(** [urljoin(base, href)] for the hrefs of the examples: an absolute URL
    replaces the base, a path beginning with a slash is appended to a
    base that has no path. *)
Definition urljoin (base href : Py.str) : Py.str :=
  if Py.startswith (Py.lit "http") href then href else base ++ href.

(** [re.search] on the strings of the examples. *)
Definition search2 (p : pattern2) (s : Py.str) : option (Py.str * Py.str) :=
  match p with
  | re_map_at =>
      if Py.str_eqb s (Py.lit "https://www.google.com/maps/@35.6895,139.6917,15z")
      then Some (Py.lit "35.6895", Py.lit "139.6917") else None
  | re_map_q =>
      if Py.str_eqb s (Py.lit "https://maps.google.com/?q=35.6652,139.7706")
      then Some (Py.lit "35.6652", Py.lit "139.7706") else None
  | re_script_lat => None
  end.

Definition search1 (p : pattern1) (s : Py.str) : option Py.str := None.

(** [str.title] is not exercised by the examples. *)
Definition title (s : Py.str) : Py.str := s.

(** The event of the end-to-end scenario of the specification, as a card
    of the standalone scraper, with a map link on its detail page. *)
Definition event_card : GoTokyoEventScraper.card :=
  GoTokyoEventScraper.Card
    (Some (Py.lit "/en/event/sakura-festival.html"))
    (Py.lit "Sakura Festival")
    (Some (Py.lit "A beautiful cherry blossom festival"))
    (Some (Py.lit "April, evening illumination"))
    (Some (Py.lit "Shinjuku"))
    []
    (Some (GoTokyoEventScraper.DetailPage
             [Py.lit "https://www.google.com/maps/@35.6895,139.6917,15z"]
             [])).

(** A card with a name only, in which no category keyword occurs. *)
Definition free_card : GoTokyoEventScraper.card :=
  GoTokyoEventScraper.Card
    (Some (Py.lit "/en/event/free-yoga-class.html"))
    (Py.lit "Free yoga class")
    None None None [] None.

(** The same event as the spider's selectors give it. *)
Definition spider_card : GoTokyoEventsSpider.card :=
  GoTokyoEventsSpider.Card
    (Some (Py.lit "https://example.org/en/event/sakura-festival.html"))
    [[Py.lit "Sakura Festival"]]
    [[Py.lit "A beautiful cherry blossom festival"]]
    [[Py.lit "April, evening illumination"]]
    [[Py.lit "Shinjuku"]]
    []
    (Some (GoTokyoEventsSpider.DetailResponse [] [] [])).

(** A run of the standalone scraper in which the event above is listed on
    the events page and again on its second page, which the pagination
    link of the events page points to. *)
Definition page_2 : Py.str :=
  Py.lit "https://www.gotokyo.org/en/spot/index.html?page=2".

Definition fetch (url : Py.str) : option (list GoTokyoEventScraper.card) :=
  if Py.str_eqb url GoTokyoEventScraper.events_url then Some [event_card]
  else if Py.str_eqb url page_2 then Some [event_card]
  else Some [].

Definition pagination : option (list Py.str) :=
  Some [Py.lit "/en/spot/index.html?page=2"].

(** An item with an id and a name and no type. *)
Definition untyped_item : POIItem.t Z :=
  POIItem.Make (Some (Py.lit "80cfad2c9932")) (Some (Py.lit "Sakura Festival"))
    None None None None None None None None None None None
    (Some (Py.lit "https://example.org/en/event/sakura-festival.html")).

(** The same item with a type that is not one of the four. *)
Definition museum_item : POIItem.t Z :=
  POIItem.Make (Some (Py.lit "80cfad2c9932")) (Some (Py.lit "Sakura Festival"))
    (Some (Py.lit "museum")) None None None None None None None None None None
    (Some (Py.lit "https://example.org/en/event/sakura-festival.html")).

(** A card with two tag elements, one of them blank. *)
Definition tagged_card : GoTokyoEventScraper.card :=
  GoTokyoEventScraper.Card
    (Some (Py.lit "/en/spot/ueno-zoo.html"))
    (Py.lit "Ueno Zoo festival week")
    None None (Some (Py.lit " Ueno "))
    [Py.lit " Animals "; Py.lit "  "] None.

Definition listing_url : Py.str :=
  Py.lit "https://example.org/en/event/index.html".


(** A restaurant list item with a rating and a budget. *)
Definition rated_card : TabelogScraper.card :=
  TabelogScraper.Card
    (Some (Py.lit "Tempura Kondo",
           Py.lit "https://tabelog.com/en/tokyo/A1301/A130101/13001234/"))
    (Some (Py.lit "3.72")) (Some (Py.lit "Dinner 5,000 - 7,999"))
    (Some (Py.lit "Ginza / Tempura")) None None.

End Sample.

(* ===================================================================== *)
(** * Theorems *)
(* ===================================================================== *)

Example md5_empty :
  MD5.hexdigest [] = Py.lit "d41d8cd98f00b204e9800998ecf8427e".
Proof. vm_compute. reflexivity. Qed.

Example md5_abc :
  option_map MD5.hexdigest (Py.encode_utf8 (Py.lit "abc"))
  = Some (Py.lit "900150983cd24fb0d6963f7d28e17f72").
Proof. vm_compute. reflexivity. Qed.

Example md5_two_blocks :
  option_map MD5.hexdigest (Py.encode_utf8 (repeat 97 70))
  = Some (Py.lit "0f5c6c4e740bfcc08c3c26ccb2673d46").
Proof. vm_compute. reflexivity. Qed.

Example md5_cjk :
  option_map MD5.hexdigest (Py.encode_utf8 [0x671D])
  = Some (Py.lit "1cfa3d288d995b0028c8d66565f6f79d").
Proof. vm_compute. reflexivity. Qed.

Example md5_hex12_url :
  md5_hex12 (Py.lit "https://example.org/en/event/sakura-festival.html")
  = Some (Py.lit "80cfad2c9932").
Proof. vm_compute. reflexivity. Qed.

## Work request
One exact transcript of the whole listing is the expected answer.

## Answer
(** [urljoin(base, href)] for the hrefs of the examples: an absolute URL
    replaces the base, a path beginning with a slash is appended to a
    base that has no path. *)
Definition urljoin (base href : Py.str) : Py.str :=
  if Py.startswith (Py.lit "http") href then href else base ++ href.

(** [re.search] on the strings of the examples. *)
Definition search2 (p : pattern2) (s : Py.str) : option (Py.str * Py.str) :=
  match p with
  | re_map_at =>
      if Py.str_eqb s (Py.lit "https://www.google.com/maps/@35.6895,139.6917,15z")
      then Some (Py.lit "35.6895", Py.lit "139.6917") else None
  | re_map_q =>
      if Py.str_eqb s (Py.lit "https://maps.google.com/?q=35.6652,139.7706")
      then Some (Py.lit "35.6652", Py.lit "139.7706") else None
  | re_script_lat => None
  end.

Definition search1 (p : pattern1) (s : Py.str) : option Py.str := None.

(** [str.title] is not exercised by the examples. *)
Definition title (s : Py.str) : Py.str := s.

(** The event of the end-to-end scenario of the specification, as a card
    of the standalone scraper, with a map link on its detail page. *)
Definition event_card : GoTokyoEventScraper.card :=
  GoTokyoEventScraper.Card
    (Some (Py.lit "/en/event/sakura-festival.html"))
    (Py.lit "Sakura Festival")
    (Some (Py.lit "A beautiful cherry blossom festival"))
    (Some (Py.lit "April, evening illumination"))
    (Some (Py.lit "Shinjuku"))
    []
    (Some (GoTokyoEventScraper.DetailPage
             [Py.lit "https://www.google.com/maps/@35.6895,139.6917,15z"]
             [])).

(** A card with a name only, in which no category keyword occurs. *)
Definition free_card : GoTokyoEventScraper.card :=
  GoTokyoEventScraper.Card
    (Some (Py.lit "/en/event/free-yoga-class.html"))
    (Py.lit "Free yoga class")
    None None None [] None.

(** The same event as the spider's selectors give it. *)
Definition spider_card : GoTokyoEventsSpider.card :=
  GoTokyoEventsSpider.Card
    (Some (Py.lit "https://example.org/en/event/sakura-festival.html"))
    [[Py.lit "Sakura Festival"]]
    [[Py.lit "A beautiful cherry blossom festival"]]
    [[Py.lit "April, evening illumination"]]
    [[Py.lit "Shinjuku"]]
    []
    (Some (GoTokyoEventsSpider.DetailResponse [] [] [])).

(** A run of the standalone scraper in which the event above is listed on
    the events page and again on its second page, which the pagination
    link of the events page points to. *)
Definition page_2 : Py.str :=
  Py.lit "https://www.gotokyo.org/en/spot/index.html?page=2".

Definition fetch (url : Py.str) : option (list GoTokyoEventScraper.card) :=
  if Py.str_eqb url GoTokyoEventScraper.events_url then Some [event_card]
  else if Py.str_eqb url page_2 then Some [event_card]
  else Some [].

Definition pagination : option (list Py.str) :=
  Some [Py.lit "/en/spot/index.html?page=2"].

(** An item with an id and a name and no type. *)
Definition untyped_item : POIItem.t Z :=
  POIItem.Make (Some (Py.lit "80cfad2c9932")) (Some (Py.lit "Sakura Festival"))
    None None None None None None None None None None None
    (Some (Py.lit "https://example.org/en/event/sakura-festival.html")).

(** The same item with a type that is not one of the four. *)
Definition museum_item : POIItem.t Z :=
  POIItem.Make (Some (Py.lit "80cfad2c9932")) (Some (Py.lit "Sakura Festival"))
    (Some (Py.lit "museum")) None None None None None None None None None None
    (Some (Py.lit "https://example.org/en/event/sakura-festival.html")).

(** A card with two tag elements, one of them blank. *)
Definition tagged_card : GoTokyoEventScraper.card :=
  GoTokyoEventScraper.Card
    (Some (Py.lit "/en/spot/ueno-zoo.html"))
    (Py.lit "Ueno Zoo festival week")
    None None (Some (Py.lit " Ueno "))
    [Py.lit " Animals "; Py.lit "  "] None.

Definition listing_url : Py.str :=
  Py.lit "https://example.org/en/event/index.html".


(** A restaurant list item with a rating and a budget. *)
Definition rated_card : TabelogScraper.card :=
  TabelogScraper.Card
    (Some (Py.lit "Tempura Kondo",
           Py.lit "https://tabelog.com/en/tokyo/A1301/A130101/13001234/"))
    (Some (Py.lit "3.72")) (Some (Py.lit "Dinner 5,000 - 7,999"))
    (Some (Py.lit "Ginza / Tempura")) None None.

End Sample.

(* ===================================================================== *)
(** * Theorems *)
(* ===================================================================== *)

Example md5_empty :
  MD5.hexdigest [] = Py.lit "d41d8cd98f00b204e9800998ecf8427e".
Proof. vm_compute. reflexivity. Qed.

Example md5_abc :
  option_map MD5.hexdigest (Py.encode_utf8 (Py.lit "abc"))
  = Some (Py.lit "900150983cd24fb0d6963f7d28e17f72").
Proof. vm_compute. reflexivity. Qed.

Example md5_two_blocks :
  option_map MD5.hexdigest (Py.encode_utf8 (repeat 97 70))
  = Some (Py.lit "0f5c6c4e740bfcc08c3c26ccb2673d46").
Proof. vm_compute. reflexivity. Qed.

Example md5_cjk :
  option_map MD5.hexdigest (Py.encode_utf8 [0x671D])
  = Some (Py.lit "1cfa3d288d995b0028c8d66565f6f79d").
Proof. vm_compute. reflexivity. Qed.

Example md5_hex12_url :
  md5_hex12 (Py.lit "https://example.org/en/event/sakura-festival.html")
  = Some (Py.lit "80cfad2c9932").
Proof. vm_compute. reflexivity. Qed.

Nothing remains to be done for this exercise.